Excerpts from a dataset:
===============

(* ===== verification/StreamTake.v ===== *)
(** What was read goes into the queue or into the temporary file without loss:
    [take_read_buffer] of [StreamCopy], with the writes into the file, a new
    file after enough was written, and the part of a page that waits. *)
From S2P Require Import Prelude StreamBuf StreamBufSpec StreamDeque StreamCopy StreamRelay.
From S2P Require FileCache CacheFile CacheRestart.
#[local] Open Scope string_scope.
#[local] Open Scope list_scope.
#[local] Open Scope Z_scope.

(** ** Writes past what is in use *)

(** [d'] is [d] after writes to the file [u] at [k] and later. *)
Definition ahead (u k : Z) (d d' : Disk) : Prop :=
  d_tmp d' = d_tmp d /\ (forall v, v <> u -> d_files d' v = d_files d v) /\
  (forall i, i < k -> CacheFile.bytes (d_files d' u) i = CacheFile.bytes (d_files d u) i).

Lemma ahead_refl u k d : ahead u k d d.
Proof. done. Qed.

Lemma ahead_trans u k k' d1 d2 d3 : ahead u k d1 d2 -> ahead u k' d2 d3 -> k <= k' -> ahead u k d1 d3.
Proof.
  intros (E1 & F1 & B1) (E2 & F2 & B2) Hk. split; [congruence|]. split; [intros v Hv; by rewrite F2, F1|].
  intros i Hi. rewrite B2, B1 by lia. done.
Qed.

Lemma read_at_ext f g s n : (forall i, s <= i < s + n -> CacheFile.bytes g i = CacheFile.bytes f i) -> CacheFile.read_at n s g = CacheFile.read_at n s f.
Proof. intros Hb. unfold CacheFile.read_at. apply list_fmap_ext. intros i x Hx. apply lookup_seqZ in Hx as [-> Hi]. apply Hb. lia. Qed.

Lemma read_written d off f : CacheFile.read_at (zlen d) off (CacheFile.write_at d off f) = d.
Proof.
  unfold CacheFile.read_at. apply list_eq. intros i. rewrite list_lookup_fmap. destruct (d !! i) as [x|] eqn:Ei.
  - pose proof (lookup_lt_Some _ _ _ Ei). rewrite lookup_seqZ_lt by (unfold zlen; lia). cbn. f_equal. by apply (CacheRestart.holds_write d off f i x).
  - apply lookup_ge_None in Ei. rewrite lookup_seqZ_ge; [done|unfold zlen; lia].
Qed.

Lemma write_ahead f data off : forall (d : Disk) k, k <= off ->
  match write_all_at f data off d with
  | (Ok _, d') => ahead (file_uniq f) k d d' /\ CacheFile.read_at (zlen data) off (d_files d' (file_uniq f)) = data
  | (Err _, d') => d' = d
  | _ => False
  end.
Proof.
  intros d k Hk. unfold write_all_at. destruct (d_room d <? zlen data); [done|]. cbn. rewrite Z.eqb_refl. split; [|apply read_written].
  split; [done|]. split; [intros v Hv; cbn; by destruct (Z.eqb_spec v (file_uniq f))|]. intros i Hi. cbn. rewrite Z.eqb_refl. cbn.
  unfold FileCache.write_all_at. destruct (Z.leb_spec off i); [lia|done].
Qed.

(** The pieces in use do not change with the file being written to, nor with a
    new temporary file. *)
Lemma ahead_kept d d' (p p' : option StreamStreamTmpFile) u k : tmp_cur p = Some (u, k) -> ahead u k d d' ->
  (forall k', tmp_cur p' = Some (u, k') -> k <= k') -> (forall u' k', tmp_cur p' = Some (u', k') -> u' = u) ->
  files_kept (disk_files d p) (disk_files d' p').
Proof.
  intros Ep (Et & Ef & Eb) Hk Hu f s n Hs Hn (H1 & H2 & H3 & H4). split.
  - split; [done|]. split; [done|]. rewrite Et. split; [|done]. intros v j Ev <-. pose proof (Hu _ _ Ev) as E. rewrite E in Ev. specialize (Hk _ Ev).
    specialize (H3 u k Ep E). lia.
  - cbn. unfold disk_rd. destruct (Z.eq_dec (file_uniq f) u) as [E|Hne]; [|by rewrite Ef].
    rewrite E. apply read_at_ext. intros i Hi. apply Eb. specialize (H3 u k Ep E). lia.
Qed.

Lemma same_kept d (p p' : option StreamStreamTmpFile) : tmp_cur p' = tmp_cur p -> files_kept (disk_files d p) (disk_files d p').
Proof. intros E f s n Hs Hn (H1 & H2 & H3 & H4). split; [|done]. split; [done|]. split; [done|]. by rewrite E. Qed.

Lemma new_file_kept d (p p' : option StreamStreamTmpFile) f l k room : d_tmp d = f :: l -> tmp_cur p' = Some (file_uniq f, k) ->
  files_kept (disk_files d p) (disk_files (mkDisk (d_files d) l room) p').
Proof.
  intros Et Ep g s n Hs Hn (H1 & H2 & H3 & H4). rewrite Et in H4. cbn in H4. apply not_elem_of_cons in H4 as [H4 H5]. split; [|done].
  split; [done|]. split; [done|]. split; [|done]. intros u j Eu E. rewrite Ep in Eu. injection Eu as <- _. congruence.
Qed.

(** The piece that was written, after the others or joined to the last. *)
Lemma push_piece_ok (G : FileRead) g seek size ws : Forall write_good ws -> 0 <= seek -> 0 < size -> seek + size < 2 ^ 64 -> rd_ok g seek size ->
  Forall write_good (push_piece g seek size ws) /\ writes_view (push_piece g seek size ws) = writes_view ws ++ rd g seek size /\
  (Forall file_uncached ws -> Forall file_uncached (push_piece g seek size ws) /\
    forall c, held c (push_piece g seek size ws) = held c ws + if eqb false c then size else 0).
Proof.
  intros Hw Hs Hn Hlt Hok. assert (file_good (file_piece g seek size)) as Hp by (split_and!; cbn; (done || lia)).
  assert (Forall write_good (ws ++ [mkCacheWrite (WFile (file_piece g seek size)) false]) /\
    writes_view (ws ++ [mkCacheWrite (WFile (file_piece g seek size)) false]) = writes_view ws ++ rd g seek size /\
    (Forall file_uncached ws -> Forall file_uncached (ws ++ [mkCacheWrite (WFile (file_piece g seek size)) false]) /\
      forall c, held c (ws ++ [mkCacheWrite (WFile (file_piece g seek size)) false]) = held c ws + if eqb false c then size else 0)) as Happ.
  { split; [apply Forall_app; split; [done|]; apply Forall_singleton; by split|]. split; [by rewrite writes_view_app, writes_view_one|].
    intros Hu. split; [apply Forall_app; split; [done|by apply Forall_singleton]|]. intros c. rewrite held_both, held_cons. change (held c []) with 0. cbn. lia. }
  unfold push_piece. destruct (last ws) as [[[b|a] ca]|] eqn:El; [done| |done]. case_match eqn:Ef; [|done].
  clear Happ. destruct (last_inv _ _ El) as [k ->]. rewrite removelast_last. apply Forall_app in Hw as [Hk Ha]. apply Forall_inv in Ha as [Ha Hz].
  cbn in Ha. unfold write_remaining in Hz. cbn in Hz. destruct (file_merge_ok a (file_piece g seek size) Ha Hp Ef) as (Hm & Hms & Hmv).
  cbn [f_size f_seek f_file file_piece file_merge] in *. rewrite Hms in *.
  assert (f_seek a + (f_size a + size) < 2 ^ 64) as Hlt' by (destruct Hm as (_ & _ & Hm & _); cbn in Hm; lia).
  set (w := mkCacheWrite _ ca). assert (write_good w) as Hw'.
  { split; [|unfold w, write_remaining; cbn; lia]. unfold file_good, file_merge in Hm; cbn [f_size f_seek f_file f_notify file_piece] in Hm; rewrite Hms in Hm. destruct Hm as (M1 & M2 & M3 & M4 & M5). destruct Ha as (A1 & A2 & A3 & A4 & A5). split; [exact M1|split; [exact M2|split; [exact M3|split; [exact A4|exact M5]]]]. }
  split; [apply Forall_app; split; [done|by apply Forall_singleton]|]. split.
  - rewrite !writes_view_app, !writes_view_one, <- app_assoc. f_equal. exact Hmv.
  - intros Hu. apply Forall_app in Hu as [Hu1 Hu2]. apply Forall_inv in Hu2. unfold file_uncached in Hu2. cbn in Hu2. specialize (Hu2 eq_refl). subst ca.
    split; [apply Forall_app; split; [done|by apply Forall_singleton]|]. intros c. rewrite !held_both, !held_cons. change (held c []) with 0. unfold write_remaining. cbn. destruct c; cbn; lia.
Qed.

===============

● **What the task asks**: Could you restate word for word the lines above, from the one that contains "Lemma ahead_kept d" through the one that contains "Proof. intros E", and no others?

● **Exercise solution**:
Lemma ahead_kept d d' (p p' : option StreamStreamTmpFile) u k : tmp_cur p = Some (u, k) -> ahead u k d d' ->
  (forall k', tmp_cur p' = Some (u, k') -> k <= k') -> (forall u' k', tmp_cur p' = Some (u', k') -> u' = u) ->
  files_kept (disk_files d p) (disk_files d' p').
Proof.
  intros Ep (Et & Ef & Eb) Hk Hu f s n Hs Hn (H1 & H2 & H3 & H4). split.
  - split; [done|]. split; [done|]. rewrite Et. split; [|done]. intros v j Ev <-. pose proof (Hu _ _ Ev) as E. rewrite E in Ev. specialize (Hk _ Ev).
    specialize (H3 u k Ep E). lia.
  - cbn. unfold disk_rd. destruct (Z.eq_dec (file_uniq f) u) as [E|Hne]; [|by rewrite Ef].
    rewrite E. apply read_at_ext. intros i Hi. apply Eb. specialize (H3 u k Ep E). lia.
Qed.

Lemma same_kept d (p p' : option StreamStreamTmpFile) : tmp_cur p' = tmp_cur p -> files_kept (disk_files d p) (disk_files d p').
Proof. intros E f s n Hs Hn (H1 & H2 & H3 & H4). split; [|done]. split; [done|]. split; [done|]. by rewrite E. Qed.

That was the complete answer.